Entension of time limit for filing form 23B (Form for Intimation of Appointment of Auditors)

The
Ministry of Corporate Affairs has vide General Circular No.31/2012
dated 28.09.2012 extended the filing of e-form 23B without any
additional fee till 23.12.2012 or due date of filing whichever is later.
All are advised to file e-form 23B after 22.11.2012 to avoid system
congestion.

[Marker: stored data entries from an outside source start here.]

(** The record of a wallet with transactions, field by field. *)
Lemma calculate_features_Ok_inv (transactions : list RawTransaction)
    (wallet_address : string) (now : Z) (r : FeatureRecord) :
  transactions <> [] ->
  calculate_features transactions wallet_address now = Ok r ->
  has_key value transactions /\
  has_key timeStamp transactions /\
  has_key tx_from transactions /\
  has_key tx_to transactions /\
  exists t ts liq ltv,
    present (map timeStamp transactions) = t :: ts /\
    last_char_in wallet_address 1 "012" = Ok liq /\
    last_char_in wallet_address 2 "abc" = Ok ltv /\
    r = mkFeatures wallet_address
          ((now - Zmin_list t ts * 1000000) / microseconds_per_day)%Z
          (Z.of_nat (List.length transactions))
          match filter (is_sent wallet_address) transactions with
          | [] => Fin 0
          | _ :: _ =>
              series_mean
                (map (fun tx => option_map wei_to_ether (value tx))
                     (filter (is_sent wallet_address) transactions))
          end
          (nunique (map tx_to (filter (is_sent wallet_address) transactions)))
          (Z.b2z liq) (Z.b2z ltv).
Proof.
  intros Hne H. destruct transactions as [| tx txs]; [contradiction |].
  unfold calculate_features in H.
  set (df := tx :: txs) in *. clearbody df.
  bind_inv H. apply getitem_Ok_inv in E.
  bind_inv H. pose proof (getitem_Ok_inv _ _ _ _ E0) as Hts.
  unfold getitem in E0.
  destruct (present (map timeStamp df)) as [| t ts] eqn:Ep; [discriminate |].
  injection E0 as <-. rewrite Ep in H.
  bind_inv H. injection E0 as <-.
  bind_inv H. apply getitem_Ok_inv in E0.
  bind_inv H. apply getitem_Ok_inv in E1.
  bind_inv H. bind_inv H. injection H as <-.
  repeat (split; [assumption |]).
  do 4 eexists. repeat split; eassumption.
Qed.

Lemma calculate_features_Ok (transactions : list RawTransaction)
    (wallet_address : string) (now : Z) :
  has_key value transactions ->
  has_key timeStamp transactions ->
  has_key tx_from transactions ->
  has_key tx_to transactions ->
  (2 <= String.length wallet_address)%nat ->
  exists r, calculate_features transactions wallet_address now = Ok r.
Proof.
  intros Hv Ht Hf Hto Hlen.
  destruct transactions as [| tx txs]; [eexists; reflexivity |].
  unfold calculate_features.
  set (df := tx :: txs) in *. clearbody df.
  rewrite (getitem_has_key "value" value df Hv).
  rewrite (getitem_has_key "timeStamp" timeStamp df Ht).
  rewrite (getitem_has_key "from" tx_from df Hf).
  rewrite (getitem_has_key "to" tx_to df Hto).
  cbn [bind].
  apply has_key_present in Ht.
  destruct (present (map timeStamp df)) as [| t ts]; [contradiction |].
  destruct (last_char_in_Ok wallet_address 1 "012") as [liq ->]; [lia |].
  destruct (last_char_in_Ok wallet_address 2 "abc") as [ltv ->]; [lia |].
  cbn [bind]. eexists. reflexivity.
Qed.

(** X8.  The extractor returns a record only when the wallet has no
    transaction, or each of the four keys is on some transaction and the
    address has at least two characters. *)
Theorem calculate_features_returns_only_if
    (transactions : list RawTransaction) (wallet_address : string) (now : Z)
    (r : FeatureRecord) :
  calculate_features transactions wallet_address now = Ok r ->
  transactions = []
  \/ (has_key value transactions /\ has_key timeStamp transactions /\
      has_key tx_from transactions /\ has_key tx_to transactions /\
      (2 <= String.length wallet_address)%nat).
Proof.
  intro H.
  destruct transactions as [| tx txs]; [left; reflexivity | right].
  apply calculate_features_Ok_inv in H; [| discriminate].
  destruct H as [Hv [Ht [Hf [Hto [t [ts [liq [ltv [_ [_ [Hltv _]]]]]]]]]]].
  repeat (split; [assumption |]).
  apply (last_char_in_Ok_inv _ 2 _ _ (le_S _ _ (le_n 1)) Hltv).
Qed.

Lemma calculate_features_returns_only_if_witness :
  [tx_sent; tx_received] = []
  \/ (has_key value [tx_sent; tx_received] /\
      has_key timeStamp [tx_sent; tx_received] /\
      has_key tx_from [tx_sent; tx_received] /\
      has_key tx_to [tx_sent; tx_received] /\
      (2 <= String.length "0xab")%nat).
Proof.
  eapply (calculate_features_returns_only_if [tx_sent; tx_received] "0xab"
            three_days).
  reflexivity.
Defined.

(** X9.  With transactions, the first key that no transaction has, in the
    order value, timeStamp, from, to, is the [KeyError] raised. *)
Theorem calculate_features_missing_key (transactions : list RawTransaction)
    (wallet_address : string) (now : Z) :
  transactions <> [] ->
  (~ has_key value transactions ->
   calculate_features transactions wallet_address now
   = Raise (KeyError "value")) /\
  (has_key value transactions -> ~ has_key timeStamp transactions ->
   calculate_features transactions wallet_address now
   = Raise (KeyError "timeStamp")) /\
  (has_key value transactions -> has_key timeStamp transactions ->
   ~ has_key tx_from transactions ->
   calculate_features transactions wallet_address now
   = Raise (KeyError "from")) /\
  (has_key value transactions -> has_key timeStamp transactions ->
   has_key tx_from transactions -> ~ has_key tx_to transactions ->
   calculate_features transactions wallet_address now
   = Raise (KeyError "to")).
Proof.
  intro Hne. destruct transactions as [| tx txs]; [contradiction |].
  unfold calculate_features.
  set (df := tx :: txs) in *. clearbody df.
  repeat split.
  - intro Hv. rewrite (getitem_missing "value" value df Hv). reflexivity.
  - intros Hv Ht. rewrite (getitem_has_key "value" value df Hv).
    rewrite (getitem_missing "timeStamp" timeStamp df Ht). reflexivity.
  - intros Hv Ht Hf. rewrite (getitem_has_key "value" value df Hv).
    rewrite (getitem_has_key "timeStamp" timeStamp df Ht).
    rewrite (getitem_missing "from" tx_from df Hf).
    cbn [bind]. apply has_key_present in Ht.
    destruct (present (map timeStamp df)); [contradiction | reflexivity].
  - intros Hv Ht Hf Hto. rewrite (getitem_has_key "value" value df Hv).
    rewrite (getitem_has_key "timeStamp" timeStamp df Ht).
    rewrite (getitem_has_key "from" tx_from df Hf).
    rewrite (getitem_missing "to" tx_to df Hto).
    cbn [bind]. apply has_key_present in Ht.
    destruct (present (map timeStamp df)); [contradiction | reflexivity].
Qed.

For full circular –

MCA Front offices situated at
Delhi, Chennai, Mumbai and Kolkata are being discontinued with effect
from 8th of October, 2012 , and hence, will not be available to offer
any assistance to MCA stakeholders.

Amendment to companies (issue of indian depository receipts) rules

The
Ministry of Corporate Affairs has issued the Companies (Issue of Indian
Depository Receipts) Amendments Rules 2012. The Rule 10 (i) of
Companies (Issue of Indian Depository Receipts Rules, 2004 has been
substituted as follows: “ A Holder of IDR’s may transfer the IDR’s, may
ask the domestic depository to redeem them or, any person may seek
reissuance of IDR’s by conversion of underlying equity shares, subject
to the provisions of the Foreign Exchange Management Act, 1999,
Securities and Exchange Board of India Act, 1992, or the rules,
regulations or guidelines issued under these Acts, or other law for the
time being in force.”

They shall come into force from the date of publication in the Official Gazette.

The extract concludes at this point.